(Saved data entries)
= Beginning of Section =
Lemma is_square_attacked_simple_ext g1 g2 row col color :
  same_position g1 g2 ->
  is_square_attacked g1 row col color true
  = is_square_attacked g2 row col color true.
Proof.
  intros Hsame. unfold is_square_attacked.
  apply existsb_ext_fun. intros r. apply existsb_ext_fun. intros c.
  destruct Hsame as (Hb & Hrest). rewrite Hb. f_equal. f_equal.
  apply get_valid_moves_simple_ext. apply same_position_set_turn.
  by split.
Qed.

Lemma in_check_simple_ext g1 g2 color :
  same_position g1 g2 -> in_check_simple g1 color = in_check_simple g2 color.
Proof.
  intros Hsame. unfold in_check_simple.
  destruct Hsame as (Hb & Hrest). rewrite Hb.
  destruct (find_king (board g2) color); [|done].
  apply is_square_attacked_simple_ext. by split.
Qed.

(** ** Castling *)

Lemma square_empty_inv r c g e g' :
  square_empty r c g = Some (e, g') ->
  g' = g /\ exists x, board_at (board g) r c = Some x /\ e = is_empty x.
Proof.
  unfold square_empty, read_board, bind, get_game, lift, ret.
  destruct (board_at (board g) r c) as [x|]; [|done].
  intros H; inversion H; subst. eauto.
Qed.

Lemma is_empty_true x : is_empty x = true <-> x = None.
Proof. destruct x; simpl; split; congruence. Qed.

Lemma castle_king_side_spec row col g b g1 :
  castle_king_side row col g = Some (b, g1) ->
  (b = true <-> king_side_clear g row col)
  /\ g1 = (if b then set_castle_king true g else g).
Proof.
  unfold castle_king_side, king_side_clear, rights.
  rewrite (bind_Some _ _ g g g eq_refl).
  destruct (c_king_nm (pc_get (castling g) (turn g))) eqn:Hnm.
  2:{ intros H; inversion H; subst. split; [|done]. split; [done|].
      by intros (? & _). }
  intros H. apply bind_inv in H as (e1 & ga & H1 & H).
  apply square_empty_inv in H1 as (-> & x1 & Hx1 & ->).
  apply bind_inv in H as (e2 & gb & H2 & H).
  destruct (is_empty x1) eqn:E1.
  2:{ inversion H2; subst. inversion H; subst. split; [|done].
      split; [done|]. intros (_ & Hx & _). rewrite Hx in Hx1.
      inversion Hx1; subst. done. }
  apply is_empty_true in E1. subst x1.
  apply square_empty_inv in H2 as (-> & x2 & Hx2 & ->).
  destruct (is_empty x2) eqn:E2.
  2:{ inversion H; subst. split; [|done]. split; [done|].
      intros (_ & _ & Hx & _). rewrite Hx in Hx2. inversion Hx2; subst. done. }
  apply is_empty_true in E2. subst x2.
  rewrite (bind_Some _ _ g g g eq_refl) in H.
  destruct (is_square_attacked g row (col + 1) (turn g) true) eqn:A1;
    cbn [negb andb] in H.
  { inversion H; subst. split; [|done]. split; [done|].
    by intros (_ & _ & _ & ? & _). }
  destruct (is_square_attacked g row (col + 2) (turn g) true) eqn:A2;
    cbn [negb andb] in H.
  { inversion H; subst. split; [|done]. split; [done|].
    by intros (_ & _ & _ & _ & ?). }
  unfold bind, modify, ret in H. inversion H; subst.
  split; [|done]. split; [|done]. intros _. by repeat split.
Qed.

Lemma castle_queen_side_spec row col g b g1 :
  castle_queen_side row col g = Some (b, g1) ->
  (b = true <-> queen_side_clear g row col)
  /\ g1 = (if b then set_castle_queen true g else g).
Proof.
  unfold castle_queen_side, queen_side_clear, rights.
  rewrite (bind_Some _ _ g g g eq_refl).
  destruct (c_queen_nm (pc_get (castling g) (turn g))) eqn:Hnm.
  2:{ intros H; inversion H; subst. split; [|done]. split; [done|].
      by intros (? & _). }
  intros H. apply bind_inv in H as (e1 & ga & H1 & H).
  apply square_empty_inv in H1 as (-> & x1 & Hx1 & ->).
  apply bind_inv in H as (e2 & gb & H2 & H).
  destruct (is_empty x1) eqn:E1.
  2:{ inversion H2; subst.
      apply bind_inv in H as (e3 & gc & H3 & H).
      inversion H3; subst. inversion H; subst. split; [|done].
      split; [done|]. intros (_ & Hx & _). rewrite Hx in Hx1.
      inversion Hx1; subst. done. }
  apply is_empty_true in E1. subst x1.
  apply square_empty_inv in H2 as (-> & x2 & Hx2 & ->).
  apply bind_inv in H as (e3 & gc & H3 & H).
  destruct (is_empty x2) eqn:E2.
  2:{ inversion H3; subst. inversion H; subst. split; [|done].
      split; [done|]. intros (_ & _ & Hx & _). rewrite Hx in Hx2.
      inversion Hx2; subst. done. }
  apply is_empty_true in E2. subst x2.
  apply square_empty_inv in H3 as (-> & x3 & Hx3 & ->).
  destruct (is_empty x3) eqn:E3.
  2:{ inversion H; subst. split; [|done]. split; [done|].
      intros (_ & _ & _ & Hx & _). rewrite Hx in Hx3.
      inversion Hx3; subst. done. }
  apply is_empty_true in E3. subst x3.
  rewrite (bind_Some _ _ g g g eq_refl) in H.
  destruct (is_square_attacked g row (col - 1) (turn g) true) eqn:A1;
    cbn [negb andb] in H.
  { inversion H; subst. split; [|done]. split; [done|].
    by intros (_ & _ & _ & _ & ? & _). }
  destruct (is_square_attacked g row (col - 2) (turn g) true) eqn:A2;
    cbn [negb andb] in H.
  { inversion H; subst. split; [|done]. split; [done|].
    by intros (_ & _ & _ & _ & _ & ?). }
  unfold bind, modify, ret in H. inversion H; subst.
  split; [|done]. split; [|done]. intros _. by repeat split.
Qed.

Lemma queen_side_clear_ext g1 g2 row col :
  same_position g1 g2 -> c_queen_nm (rights g1) = c_queen_nm (rights g2) ->
  queen_side_clear g1 row col <-> queen_side_clear g2 row col.
Proof.
  intros Hsame Hnm. unfold queen_side_clear.
  rewrite !(is_square_attacked_simple_ext g1 g2) by done.
  destruct Hsame as (Hb & Ht & _). by rewrite Hnm, Hb, Ht.
Qed.

Lemma set_castle_flags_same g :
  set_castle_flags (c_king (rights g)) (c_queen (rights g)) g = g.
Proof.
  destruct g as [b t cap ep [cw cb] h pp ppos cc go em ds sm m oc].
  unfold set_castle_flags, rights. simpl.
  destruct t; [destruct cw|destruct cb]; reflexivity.
Qed.

Lemma set_castle_king_flags v g :
  set_castle_king v g = set_castle_flags v (c_queen (rights g)) g.
Proof. reflexivity. Qed.

Lemma set_castle_queen_flags v g :
  set_castle_queen v g = set_castle_flags (c_king (rights g)) v g.
Proof. reflexivity. Qed.

Lemma rights_set_castle_flags k q g :
  rights (set_castle_flags k q g)
  = mkCastling k q (c_king_nm (rights g)) (c_queen_nm (rights g)).
Proof.
  unfold set_castle_flags, rights. simpl. by destruct (turn g).
Qed.

Lemma set_castle_flags_twice k q k' q' g :
  set_castle_flags k q (set_castle_flags k' q' g) = set_castle_flags k q g.
Proof.
  unfold set_castle_flags at 1. rewrite rights_set_castle_flags. simpl.
  unfold set_castle_flags, rights. simpl.
  destruct (turn g); reflexivity.
Qed.

Lemma same_position_set_castle_flags k q g :
  same_position (set_castle_flags k q g) g.
Proof. by repeat split. Qed.

(** C8, as amended.  [can_castle] computes its answer afresh on every call:
    [true] exactly when the square holds a king, the side to move is not in
    check (simple test), and at least one side is open (never-moved flag
    set, squares between empty, squares crossed not attacked).  It leaves
    the whole game as it was except the two "currently eligible" castling
    flags of the side to move, which it writes: after an answer [true]
    the flag of every open side is set. *)
Theorem can_castle_effect oracle (g : Game) (row col : Z) (res : bool)
    (g' : Game) :
  can_castle oracle row col g = Some (res, g') ->
  (res = true <->
     (exists p, board_at (board g) row col = Some (Some p) /\ pkind p = King)
     /\ in_check_simple g (turn g) = false
     /\ (king_side_clear g row col \/ queen_side_clear g row col))
  /\ (exists k q, g' = set_castle_flags k q g)
  /\ (res = true ->
      (king_side_clear g row col -> c_king (rights g') = true)
      /\ (queen_side_clear g row col -> c_queen (rights g') = true))
  /\ (res = false ->
      (exists p, board_at (board g) row col = Some (Some p) /\ pkind p = King) ->
      c_king_nm (rights g) = true \/ c_queen_nm (rights g) = true ->
      in_check_simple g (turn g) = false ->
      g' = set_castle_flags false false g).
Proof.
  unfold can_castle. rewrite (bind_Some _ _ g g g eq_refl).
  intros H. apply bind_inv in H as (x & ga & Hx & H).
  apply read_board_inv in Hx as [-> Hx].
  apply bind_inv in H as (piece & ga & Hp & H).
  unfold lift in Hp. destruct x as [p|]; [|done].
  inversion Hp; subst piece ga. clear Hp.
  assert (Hsame : exists k q, g = set_castle_flags k q g).
  { exists (c_king (rights g)), (c_queen (rights g)).
    by rewrite set_castle_flags_same. }
  fold (rights g) in H.
  destruct (negb (bool_decide (pkind p = King))) eqn:Hking.
  { simpl in H. inversion H; subst.
    apply negb_true_iff, bool_decide_eq_false in Hking.
    assert (Hno : ~ exists p0, board_at (board g') row col = Some (Some p0)
                               /\ pkind p0 = King).
    { intros (p' & Hp' & Hk). rewrite Hx in Hp'. by inversion Hp'; subst p'. }
    split; [|split; [done|split; [done|]]].
    - split; [done|]. by intros (? & _).
    - by intros _ ?. }
  apply negb_false_iff, bool_decide_eq_true in Hking.
  destruct (negb (c_king_nm (rights g)) && negb (c_queen_nm (rights g)))
    eqn:Hnm.
  { simpl in H. inversion H; subst.
    apply andb_true_iff in Hnm as [Hk Hq].
    apply negb_true_iff in Hk, Hq.
    split; [|split; [done|split; [done|]]].
    - split; [done|]. intros (_ & _ & Hside).
      destruct Hside as [(Hc & _)|(Hc & _)]; congruence.
    - intros _ _ [Hc|Hc]; congruence. }
  simpl in H.
  rewrite (bind_Some _ _ _ _ _ (is_in_check_simple_eq oracle _ _)) in H.
  destruct (in_check_simple g (turn g)) eqn:Hcheck.
  { inversion H; subst. split; [|split; [done|split; [done|]]].
    - split; [done|]. by intros (_ & ? & _).
    - by intros _ _ _ ?. }
  apply bind_inv in H as (c1 & g1 & H1 & H).
  apply castle_king_side_spec in H1 as [Hc1 ->].
  apply bind_inv in H as (c2 & g2 & H2 & H).
  apply castle_queen_side_spec in H2 as [Hc2 ->].
  assert (Hc2' : c2 = true <-> queen_side_clear g row col).
  { rewrite Hc2. destruct c1; [|done].
    rewrite set_castle_king_flags. apply queen_side_clear_ext.
    - apply same_position_set_castle_flags.
    - by rewrite rights_set_castle_flags. }
  clear Hc2.
  assert (Hp : exists p0, board_at (board g) row col = Some (Some p0)
                          /\ pkind p0 = King) by eauto.
  destruct c1, c2; simpl in H; unfold bind, modify, ret in H;
    inversion H; subst; clear H.
  - split; [|split; [|split; [|done]]].
    + split; [|done]. intros _. split; [done|]. split; [done|].
      left. by apply Hc1.
    + rewrite set_castle_king_flags, set_castle_queen_flags.
      rewrite set_castle_flags_twice. eauto.
    + intros _. rewrite set_castle_king_flags, set_castle_queen_flags.
      rewrite set_castle_flags_twice, !rights_set_castle_flags. done.
  - split; [|split; [|split; [|done]]].
    + split; [|done]. intros _. split; [done|]. split; [done|].
      left. by apply Hc1.
    + rewrite set_castle_king_flags. eauto.
    + intros _. rewrite set_castle_king_flags, rights_set_castle_flags.
      split; [done|]. intros Hq. apply Hc2' in Hq. done.
  - split; [|split; [|split; [|done]]].
    + split; [|done]. intros _. split; [done|]. split; [done|].
      right. by apply Hc2'.
    + rewrite set_castle_queen_flags. eauto.
    + intros _. rewrite set_castle_queen_flags, rights_set_castle_flags.
      split; [|done]. intros Hk. apply Hc1 in Hk. done.
  - split; [|split; [|split; [done|]]].
    + split; [done|]. intros (_ & _ & [Hk|Hq]).
      * apply Hc1 in Hk. done.
      * apply Hc2' in Hq. done.
    + rewrite set_castle_queen_flags, set_castle_king_flags.
      rewrite set_castle_flags_twice. eauto.
    + intros _ _ _ _.
      rewrite set_castle_queen_flags, set_castle_king_flags.
      by rewrite set_castle_flags_twice, rights_set_castle_flags.
Qed.

Lemma can_castle_effect_witness :
  (true = true <->
     (exists p, board_at (board king_side_open_game) 7 4 = Some (Some p)
                /\ pkind p = King)
     /\ in_check_simple king_side_open_game (turn king_side_open_game) = false
     /\ (king_side_clear king_side_open_game 7 4
         \/ queen_side_clear king_side_open_game 7 4))
  /\ (exists k q,
        set_castle_flags true false king_side_open_game
        = set_castle_flags k q king_side_open_game)
  /\ (true = true ->
      (king_side_clear king_side_open_game 7 4 ->
       c_king (rights (set_castle_flags true false king_side_open_game)) = true)
      /\ (queen_side_clear king_side_open_game 7 4 ->
          c_queen (rights (set_castle_flags true false king_side_open_game))
          = true))
  /\ (true = false ->
      (exists p, board_at (board king_side_open_game) 7 4 = Some (Some p)
                 /\ pkind p = King) ->
      c_king_nm (rights king_side_open_game) = true
      \/ c_queen_nm (rights king_side_open_game) = true ->
      in_check_simple king_side_open_game (turn king_side_open_game) = false ->
      set_castle_flags true false king_side_open_game
      = set_castle_flags false false king_side_open_game).
Proof.
  apply (can_castle_effect oracle_zero king_side_open_game 7 4 true
           (set_castle_flags true false king_side_open_game)).
  vm_compute. reflexivity.
Defined.

(** The claim as stated fails: a call of [can_castle] that finds the king
    side open writes the eligibility flag, so the game after the call is
    not the game before it. *)
Lemma can_castle_changes_state_counterexample :
  can_castle oracle_zero 7 4 king_side_open_game
  = Some (true, set_castle_flags true false king_side_open_game)
  /\ set_castle_flags true false king_side_open_game <> king_side_open_game
  /\ c_king (rights king_side_open_game) = false
  /\ c_king (rights (set_castle_flags true false king_side_open_game)) = true.
Proof.
  split; [vm_compute; reflexivity|]. split; [|split; reflexivity].
  intros H. apply (f_equal (fun g => c_king (rights g))) in H.
  vm_compute in H. discriminate.
Qed.

(** ** Castling destinations *)

(** C10 at a failing input.  With the white king on b1, the corner and the
    squares the row index wraps to empty, and the never-moved flag still
    set, [can_castle] reads [board[7][0]], [board[7][-1]] and
    [board[7][-2]], finds the queen side open, and [get_king_moves] appends
    [(row, col - 2)] = (7, -1), which is not a square of the board; the
    legality filter of [get_valid_moves] keeps it. *)
Theorem castling_destination_off_board :
  fst <$> get_king_moves oracle_zero 7 1 false castle_wrap_game
  = Some [(7, 0); (7, -1)]
  /\ fst <$> get_valid_moves oracle_zero 1 7 false castle_wrap_game
     = Some [(7, 0); (7, -1)]
  /\ on_board 7 (-1) = false.
Proof. repeat split; vm_compute; reflexivity. Qed.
= End of Section =
§ Task prompt
Repeat exactly the lines from the first line of the records above through the line containing "H2; subst. inversion H; subst. split; [|done].", both included, and nothing else.

§ Response to the exercise
Lemma is_square_attacked_simple_ext g1 g2 row col color :
  same_position g1 g2 ->
  is_square_attacked g1 row col color true
  = is_square_attacked g2 row col color true.
Proof.
  intros Hsame. unfold is_square_attacked.
  apply existsb_ext_fun. intros r. apply existsb_ext_fun. intros c.
  destruct Hsame as (Hb & Hrest). rewrite Hb. f_equal. f_equal.
  apply get_valid_moves_simple_ext. apply same_position_set_turn.
  by split.
Qed.

Lemma in_check_simple_ext g1 g2 color :
  same_position g1 g2 -> in_check_simple g1 color = in_check_simple g2 color.
Proof.
  intros Hsame. unfold in_check_simple.
  destruct Hsame as (Hb & Hrest). rewrite Hb.
  destruct (find_king (board g2) color); [|done].
  apply is_square_attacked_simple_ext. by split.
Qed.

(** ** Castling *)

Lemma square_empty_inv r c g e g' :
  square_empty r c g = Some (e, g') ->
  g' = g /\ exists x, board_at (board g) r c = Some x /\ e = is_empty x.
Proof.
  unfold square_empty, read_board, bind, get_game, lift, ret.
  destruct (board_at (board g) r c) as [x|]; [|done].
  intros H; inversion H; subst. eauto.
Qed.

Lemma is_empty_true x : is_empty x = true <-> x = None.
Proof. destruct x; simpl; split; congruence. Qed.

Lemma castle_king_side_spec row col g b g1 :
  castle_king_side row col g = Some (b, g1) ->
  (b = true <-> king_side_clear g row col)
  /\ g1 = (if b then set_castle_king true g else g).
Proof.
  unfold castle_king_side, king_side_clear, rights.
  rewrite (bind_Some _ _ g g g eq_refl).
  destruct (c_king_nm (pc_get (castling g) (turn g))) eqn:Hnm.
  2:{ intros H; inversion H; subst. split; [|done]. split; [done|].
      by intros (? & _). }
  intros H. apply bind_inv in H as (e1 & ga & H1 & H).
  apply square_empty_inv in H1 as (-> & x1 & Hx1 & ->).
  apply bind_inv in H as (e2 & gb & H2 & H).
  destruct (is_empty x1) eqn:E1.
  2:{ inversion H2; subst. inversion H; subst. split; [|done].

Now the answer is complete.